- O que engloba a gestão de riscos e crises e qual a contribuição deste processo para as organizações?
Gestão de riscos e gestão de crises são dois processos multidisciplinares, bastante abrangentes no contexto organizacional. Especificamente pelo viés da Comunicação, são processos que auxiliam as organizações a minimizar o impacto dos riscos provocados pela sua atuação em sociedade e a trabalhar de forma planejada na prevenção e contenção de crises.
- No seu ponto de vista, as organizações brasileiras avançaram na gestão de riscos e crises nos últimos 10 anos?
Nos últimos 10 anos percebe-se um avanço significativo em contextos organizacionais no que trata a atenção para situações de risco e crise. Contudo, ainda temos muito a avançar na perspectiva de constituição de equipes e processos que consolidem práticas sistemáticas de gestão. A atenção da mídia e da sociedade para grandes crises e desastres, especialmente no contexto de indústrias e órgãos públicos, tem levado gestores a compreender a importância de os temas serem tratados de forma mais profissionalizada. Pesquisas recentes realizadas pelo Grupo de Pesquisa Risco, Crise e Comunicação (RCCOm), parceria institucional entre UFRGS e PUCRS, demonstram que organizações de todos os setores despertam o interesse para a gestão de risco e crise quando passam por algum evento conflituosos ou quando percebem seus concorrentes vivendo situações dessa natureza. Porém, ainda atuam de forma muito mais reativa do que proativa na criação de estruturas e processos organizacionais que trabalhem a cultura da prevenção e da gestão profissional dos temas.
- Como se apresenta o cenário atual da pesquisa científica sobre risco e crise no contexto da comunicação organizacional no Brasil?
O Grupo de Pesquisa Risco, Crise e Comunicação (RCCOm), parceria institucional entre UFRGS e PUCRS, realizou um mapeamento da produção científica sobre risco e crise no Brasil nos últimos anos. Constatou-se que o tema vem numa crescente de volume de produção, especialmente nos últimos 3 anos. De forma geral, há que se reconhecer que a área de Comunicação possui um bom volume de livros, artigos científicos, dissertações e teses. Destaca-se também a iniciação científica como um campo onde especialmente o tema de crise ganha destaque. Já no que trata as características dessa produção, verifica-se que são pesquisas situacionais, em sua maioria do tipo estudo de caso. Também não há, ainda, pesquisadores que se destacam como expoentes de pesquisa nos últimos anos. Cabe destacar, ainda, que as pesquisas não estão concentradas no âmbito da comunicação organizacional. As pesquisas de risco e crise são tratadas num contexto amplo, da Comunicação Social, o que é muito importante quando se percebe que risco e crise são temas interdisciplinares e não exclusivos às dinâmicas organizacionais.

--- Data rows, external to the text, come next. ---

Definition set_ssrc (s : Z) (state : ReceiveSsrcState P F E) (st : ReceiveState) : ReceiveState :=
  {| rs_tuning := rs_tuning st; pending_dave_media := pending_dave_media st; ssrcs := <[s := state]> (ssrcs st);
     ready_ssrcs := ready_ssrcs st; queued_ready_ssrcs := queued_ready_ssrcs st; rtp_reorder_deadlines := rtp_reorder_deadlines st |}.

Definition set_ready (ready : list Z) (queued : gset Z) (st : ReceiveState) : ReceiveState :=
  {| rs_tuning := rs_tuning st; pending_dave_media := pending_dave_media st; ssrcs := ssrcs st; ready_ssrcs := ready;
     queued_ready_ssrcs := queued; rtp_reorder_deadlines := rtp_reorder_deadlines st |}.

Definition set_deadlines (ds : DeadlineSet (K := Z)) (st : ReceiveState) : ReceiveState :=
  {| rs_tuning := rs_tuning st; pending_dave_media := pending_dave_media st; ssrcs := ssrcs st; ready_ssrcs := ready_ssrcs st;
     queued_ready_ssrcs := queued_ready_ssrcs st; rtp_reorder_deadlines := ds |}.

Definition set_pending (q : PendingDaveMediaQueues F) (st : ReceiveState) : ReceiveState :=
  {| rs_tuning := rs_tuning st; pending_dave_media := q; ssrcs := ssrcs st; ready_ssrcs := ready_ssrcs st;
     queued_ready_ssrcs := queued_ready_ssrcs st; rtp_reorder_deadlines := rtp_reorder_deadlines st |}.

Definition pending_dave_media_deadline (st : ReceiveState) : option Z := pending_deadline (pending_dave_media st).

Definition pending_rtp_reorder_deadline (st : ReceiveState) : option Z := next_deadline (rtp_reorder_deadlines st).

Definition refresh_ssrc_schedules (s : Z) (st : ReceiveState) : ReceiveState :=
  match ssrcs st !! s with
  | None => st
  | Some state =>
      let st := if has_ready_buffered_media state && negb (bool_decide (s ∈ queued_ready_ssrcs st))
                then set_ready (ready_ssrcs st ++ [s]) ({[s]} ∪ queued_ready_ssrcs st) st else st in
      match pending_reorder_deadline state with
      | Some d => set_deadlines (deadline_insert s d (rtp_reorder_deadlines st)) st
      | None => set_deadlines (deadline_remove s (rtp_reorder_deadlines st)).2 st
      end
  end.

Definition receive_push (telemetry : bool) (now : Z) (p : P) (st : ReceiveState)
    : res E (option F) * ReceiveState * list ReceiveEvent :=
  let s := p_ssrc p in
  let '(r, state, ev) := push_media_packet telemetry now p (default (ssrc_state_new (rs_tuning st)) (ssrcs st !! s)) in
  (r, refresh_ssrc_schedules s (set_ssrc s state st), ev).

(** [pop_ready_buffered_ssrc]: the source found, and what is left of the queue. *)
Fixpoint pop_ready_loop (m : gmap Z (ReceiveSsrcState P F E)) (ready : list Z) (queued : gset Z) : option Z * list Z * gset Z :=
  match ready with
  | [] => (None, [], queued)
  | s :: ready =>
      let queued := queued ∖ {[s]} in
      if match m !! s with Some state => has_ready_buffered_media state | None => false end then (Some s, ready, queued)
      else pop_ready_loop m ready queued
  end.

Definition pop_ready_buffered_ssrc (st : ReceiveState) : option Z * ReceiveState :=
  let '(o, ready, queued) := pop_ready_loop (ssrcs st) (ready_ssrcs st) (queued_ready_ssrcs st) in (o, set_ready ready queued st).

(** [expired_missing_ssrc]; every turn removes a key of the deadline set. *)
Fixpoint expired_loop (fuel : nat) (now : Z) (m : gmap Z (ReceiveSsrcState P F E)) (ds : DeadlineSet (K := Z))
    : res E (option Z * DeadlineSet (K := Z)) :=
  match fuel with
  | O => Panic
  | S fuel =>
      '(o, ds) ← deadline_pop_expired now ds;
      match o with
      | None => Ok (None, ds)
      | Some s =>
          if match (state ← m !! s; pending_reorder_deadline state) with Some d => d <=? now | None => false end then Ok (Some s, ds)
          else expired_loop fuel now m ds
      end
  end.

Definition expired_missing_ssrc (now : Z) (st : ReceiveState) : res E (option Z * ReceiveState) :=
  '(o, ds) ← expired_loop (S (size (keys (rtp_reorder_deadlines st)))) now (ssrcs st) (rtp_reorder_deadlines st);
  Ok (o, set_deadlines ds st).

(** The [loop] of [drain_ordered_media]: [Ok None] is its [None]. *)
Fixpoint drain_loop (fuel : nat) (telemetry : bool) (now : Z) (st : ReceiveState)
    : res E (option F) * ReceiveState * list ReceiveEvent :=
  match fuel with
  | O => (Panic, st, [])
  | S fuel =>
      match pop_ready_buffered_ssrc st with
      | (Some s, st) =>
          match ssrcs st !! s with
          | None => drain_loop fuel telemetry now st
          | Some state =>
              let '(r, state) := pop_ready_buffered_frame now state in
              let st := refresh_ssrc_schedules s (set_ssrc s state st) in
              match r with
              | Ok None => drain_loop fuel telemetry now st
              | _ => (r, st, [])
              end
          end
      | (None, st) =>
          match expired_missing_ssrc now st with
          | Ok (Some s, st) =>
              match (match ssrcs st !! s with
                     | Some state =>
                         '(_, state, ev) ← expire_missing_head telemetry s now false state; Ok (set_ssrc s state st, ev)
                     | None => Ok (st, [])
                     end) with
              | Ok (st, ev) =>
                  let '(r, st, evs) := drain_loop fuel telemetry now (refresh_ssrc_schedules s st) in (r, st, ev ++ evs)
              | Err e => (Err e, st, [])
              | Panic => (Panic, st, [])
              end
          | Ok (None, st) => (Ok None, st, [])
          | Err e => (Err e, st, [])
          | Panic => (Panic, st, [])
          end
      end
  end.

(** Every turn that goes on hands over a waiting packet or gives up a gap. *)
Definition drain_ordered_media (telemetry : bool) (now : Z) (st : ReceiveState)
    : res E (option F) * ReceiveState * list ReceiveEvent :=
  drain_loop (S (map_sum backlog (ssrcs st))) telemetry now st.

Definition prune_ssrcs (removed : gset Z) (st : ReceiveState) : res E ReceiveState :=
  if bool_decide (removed = ∅) then Ok st
  else
    let ds := foldl (fun ds s => (deadline_remove s ds).2) (rtp_reorder_deadlines st) (elements removed) in
    q ← pending_prune_ssrcs removed (pending_dave_media st);
    Ok {| rs_tuning := rs_tuning st; pending_dave_media := q;
          ssrcs := filter (fun e => e.1 ∉ removed) (ssrcs st);
          ready_ssrcs := filter (fun s => s ∉ removed) (ready_ssrcs st);
          queued_ready_ssrcs := filter (fun s => s ∉ removed) (queued_ready_ssrcs st);
          rtp_reorder_deadlines := ds |}.

(** ** Invariant: the schedules cover the sources *)
Context {L : FrameAssemblerLaws A} {LS : SetIterLaws IS} {LB : SetIterLaws IB}.

(** The ready queue has every source with media ready, and the deadline set the
    deadline of every gap, [except] those of one source possibly. *)
Record sched_ok_except (x : option Z) (st : ReceiveState) : Prop := {
  sched_nodup : NoDup (ready_ssrcs st);
  sched_queue : forall s, s ∈ ready_ssrcs st <-> s ∈ queued_ready_ssrcs st;
  sched_ready : forall s state, Some s ≠ x -> ssrcs st !! s = Some state -> has_ready_buffered_media state = true -> s ∈ ready_ssrcs st;
  sched_consistent : consistent (rtp_reorder_deadlines st);
  sched_deadline : forall s, Some s ≠ x -> keys (rtp_reorder_deadlines st) !! s = (state ← ssrcs st !! s; pending_reorder_deadline state);
  sched_sources : map_Forall (fun _ state => source_fine state) (ssrcs st);
  sched_pending : pending_ok (pending_dave_media st) }.

Definition sched_ok (st : ReceiveState) : Prop := sched_ok_except None st.

Lemma sched_ok_new t : sched_ok (receive_new t).
Proof.
  split; cbn.
  - by apply NoDup_nil.
  - set_solver.
  - intros s state _. by rewrite lookup_empty.
  - apply consistent_default.
  - intros s _. by rewrite !lookup_empty.
  - apply map_Forall_empty.
  - apply pending_new_ok.
Qed.

(** Replacing the state of a source leaves its schedules to be refreshed. *)
Lemma set_ssrc_ok x s state st :
  sched_ok_except x st -> x = None \/ x = Some s -> source_fine state -> sched_ok_except (Some s) (set_ssrc s state st).
Proof.
  intros [H1 H2 H3 H4 H5 H6 H7] Hx Hf. assert (forall s', Some s' ≠ Some s -> Some s' ≠ x) as Hne by (destruct Hx as [->| ->]; naive_solver).
  split; cbn [set_ssrc ready_ssrcs queued_ready_ssrcs rtp_reorder_deadlines ssrcs pending_dave_media]; try done.
  - intros s' state' Hs. rewrite lookup_insert_ne by congruence. eauto.
  - intros s' Hs. rewrite lookup_insert_ne by congruence. eauto.
  - by apply map_Forall_insert_2.
Qed.

Lemma refresh_ok s st :
  sched_ok_except (Some s) st -> is_Some (ssrcs st !! s) ->
  sched_ok (refresh_ssrc_schedules s st) /\ ssrcs (refresh_ssrc_schedules s st) = ssrcs st /\
  pending_dave_media (refresh_ssrc_schedules s st) = pending_dave_media st.
Proof.
  intros [H1 H2 H3 H4 H5 H6 H7] [state Hs]. unfold refresh_ssrc_schedules. rewrite Hs.
  set (st1 := if _ && _ then _ else st).
  assert (sched_ok_except (Some s) st1 /\ (has_ready_buffered_media state = true -> s ∈ ready_ssrcs st1) /\ ssrcs st1 = ssrcs st /\
    pending_dave_media st1 = pending_dave_media st) as ([H1' H2' H3' H4' H5' H6' H7'] & Hr & Hss & Hp).
  { unfold st1. destruct (has_ready_buffered_media state) eqn:Hready; [|by split; [split|]].
    destruct (bool_decide_reflect (s ∈ queued_ready_ssrcs st)) as [Hq|Hq]; [split; [by split|]; split; [|done]; intros _; by apply H2|].
    cbn [negb andb]. split; [split; cbn; try done|split; [|done]].
    - apply NoDup_app. split; [done|]. split; [|apply NoDup_singleton]. intros y Hy Hys. apply list_elem_of_singleton in Hys as ->.
      by apply Hq, H2.
    - intros s'. rewrite elem_of_app, list_elem_of_singleton, elem_of_union, elem_of_singleton, H2. tauto.
    - intros s' state' Hs' Hlk Hrd. apply elem_of_app. left. eauto.
    - intros _. apply elem_of_app. right. by apply list_elem_of_singleton. }
  clearbody st1. assert (forall ds, consistent ds -> (forall s', Some s' ≠ Some s -> keys ds !! s' = keys (rtp_reorder_deadlines st1) !! s') ->
    keys ds !! s = pending_reorder_deadline state -> sched_ok (set_deadlines ds st1)) as Hds.
  { intros ds Hc Hk Hks. split; cbn; try done.
    - intros s' state' _ Hlk Hrd. destruct (decide (s' = s)) as [->|]; [|eapply H3'; naive_solver].
      rewrite Hss, Hs in Hlk. injection Hlk as <-. by apply Hr.
    - intros s' _. destruct (decide (s' = s)) as [->|]; [by rewrite Hks, Hss, Hs|]. rewrite Hk by congruence. apply H5'. congruence. }
  destruct (pending_reorder_deadline state) as [d|] eqn:Hd; (split; [|done]); apply Hds.
  - by apply deadline_insert_spec.
  - intros s' Hne. destruct (deadline_insert_spec s d _ H4') as [_ ->]. by rewrite lookup_insert_ne by congruence.
  - destruct (deadline_insert_spec s d _ H4') as [_ ->]. apply lookup_insert_eq.
  - by apply deadline_remove_spec.
  - intros s' Hne. destruct (deadline_remove_spec s _ H4') as (_ & -> & _). by rewrite lookup_delete_ne by congruence.
  - destruct (deadline_remove_spec s _ H4') as (_ & -> & _). apply lookup_delete_eq.
Qed.

Lemma receive_push_ok telemetry now p st :
  sched_ok st -> packet_fine p ->
  exists r st' ev, receive_push telemetry now p st = (r, st', ev) /\ r ≠ Panic /\ sched_ok st' /\ pending_dave_media st' = pending_dave_media st /\ hands_fine r.
Proof.
  intros Hok Hp. unfold receive_push. set (state0 := default _ _).
  assert (source_fine state0) as Hf.
  { unfold state0. destruct (ssrcs st !! p_ssrc p) as [state|] eqn:Hs; [exact (sched_sources _ _ Hok _ _ Hs)|apply source_fine_new]. }
  destruct (push_media_fine telemetry now p state0 Hf Hp) as (r & state & ev & -> & Hr & Hf' & Hh).
  destruct (refresh_ok (p_ssrc p) (set_ssrc (p_ssrc p) state st)) as (Hok' & _ & Hpe).
  - apply (set_ssrc_ok None); auto.
  - eexists. apply lookup_insert_eq.
  - do 3 eexists. split; [done|]. split; [done|]. split; [done|]. by rewrite Hpe.
Qed.

Definition source_ready (m : gmap Z (ReceiveSsrcState P F E)) (s : Z) : Prop :=
  exists state, m !! s = Some state /\ has_ready_buffered_media state = true.

Lemma pop_ready_loop_spec m ready queued :
  NoDup ready -> (forall s, s ∈ ready <-> s ∈ queued) -> (forall s, source_ready m s -> s ∈ ready) ->
  let '(o, ready', queued') := pop_ready_loop m ready queued in
  NoDup ready' /\ (forall s, s ∈ ready' <-> s ∈ queued') /\ (forall s, Some s ≠ o -> source_ready m s -> s ∈ ready') /\
  match o with Some s => source_ready m s | None => forall s, ~ source_ready m s end.
Proof.
  revert queued. induction ready as [|s ready IH]; intros queued Hnd Hq Hr; cbn [pop_ready_loop].
  - split; [done|]. split; [done|]. split; [intros s _; apply Hr|]. intros s Hs%Hr. by apply elem_of_nil in Hs.
  - apply NoDup_cons in Hnd as [Hs Hnd].
    assert (forall y, y ∈ ready <-> y ∈ queued ∖ {[s]}) as Hq'.
    { intros y. rewrite elem_of_difference, <- Hq, elem_of_cons, elem_of_singleton. split; [intros; split; [auto|congruence]|tauto]. }
    destruct (match m !! s with Some state => has_ready_buffered_media state | None => false end) eqn:Hm.
    + split; [done|]. split; [done|]. split.
      * intros y Hy Hrd%Hr. apply elem_of_cons in Hrd as [->|]; done.
      * destruct (m !! s) as [state|] eqn:Hms; [|done]. by exists state.
    + apply IH; [done|done|]. intros y Hy. pose proof (Hr y Hy) as Hin. apply elem_of_cons in Hin as [->|]; [|done].
      destruct Hy as (state & Hms & Hrd). by rewrite Hms, Hrd in Hm.
Qed.

Lemma pop_ready_ssrc_ok st :
  sched_ok st ->
  exists o st', pop_ready_buffered_ssrc st = (o, st') /\ sched_ok_except o st' /\ ssrcs st' = ssrcs st /\
    pending_dave_media st' = pending_dave_media st /\
    match o with Some s => source_ready (ssrcs st) s | None => forall s, ~ source_ready (ssrcs st) s end.
Proof.
  intros [H1 H2 H3 H4 H5 H6 H7]. unfold pop_ready_buffered_ssrc.
  pose proof (pop_ready_loop_spec (ssrcs st) (ready_ssrcs st) (queued_ready_ssrcs st) H1 H2) as Hl.
  destruct (pop_ready_loop _ _ _) as [[o ready] queued]. destruct Hl as (Hnd & Hq & Hr & Ho).
  { intros s (state & Hs & Hrd). by apply (H3 s state). }
  do 2 eexists. split; [done|]. split; [|done]. split; cbn; try done.
  - intros s state Hne Hs Hrd. apply Hr; [done|]. by exists state.
  - intros s _. by apply H5.
Qed.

- Quais contribuições pesquisas brasileiras na área já promoveram para o aperfeiçoamento das práticas profissionais?
É muito difícil estabelecer essa relação em um contexto que, apesar de ter um bom volume de pesquisa, ainda não tem tradição e constância ao longo do tempo. Além disso, a relação entre pesquisa e práticas profissionais deve seguir muito mais um caminho de compartilhamento do eu de soberania de uma ou outra esfera. A separação entre ciência e prática é uma visão que precisa ser ultrapassada também na área da Comunicação, a exemplo de outras áreas do conhecimento como a Saúde, por exemplo. De toda forma, talvez possamos dizer que muitas produções sobre crise, por exemplo, dentro de suas peculiaridades e características situacionais, tem contribuído para uma tendência de práticas profissionais baseadas em respostas prontas, muito padronizadas e que nem sempre atendem ao que se deseja. Por outro lado, no âmbito da comunicação de risco, temos produções científicas em áreas como Saúde e Meio Ambiente, que tem auxiliado muito nas práticas de comunicação em situações de pandemia e desastres.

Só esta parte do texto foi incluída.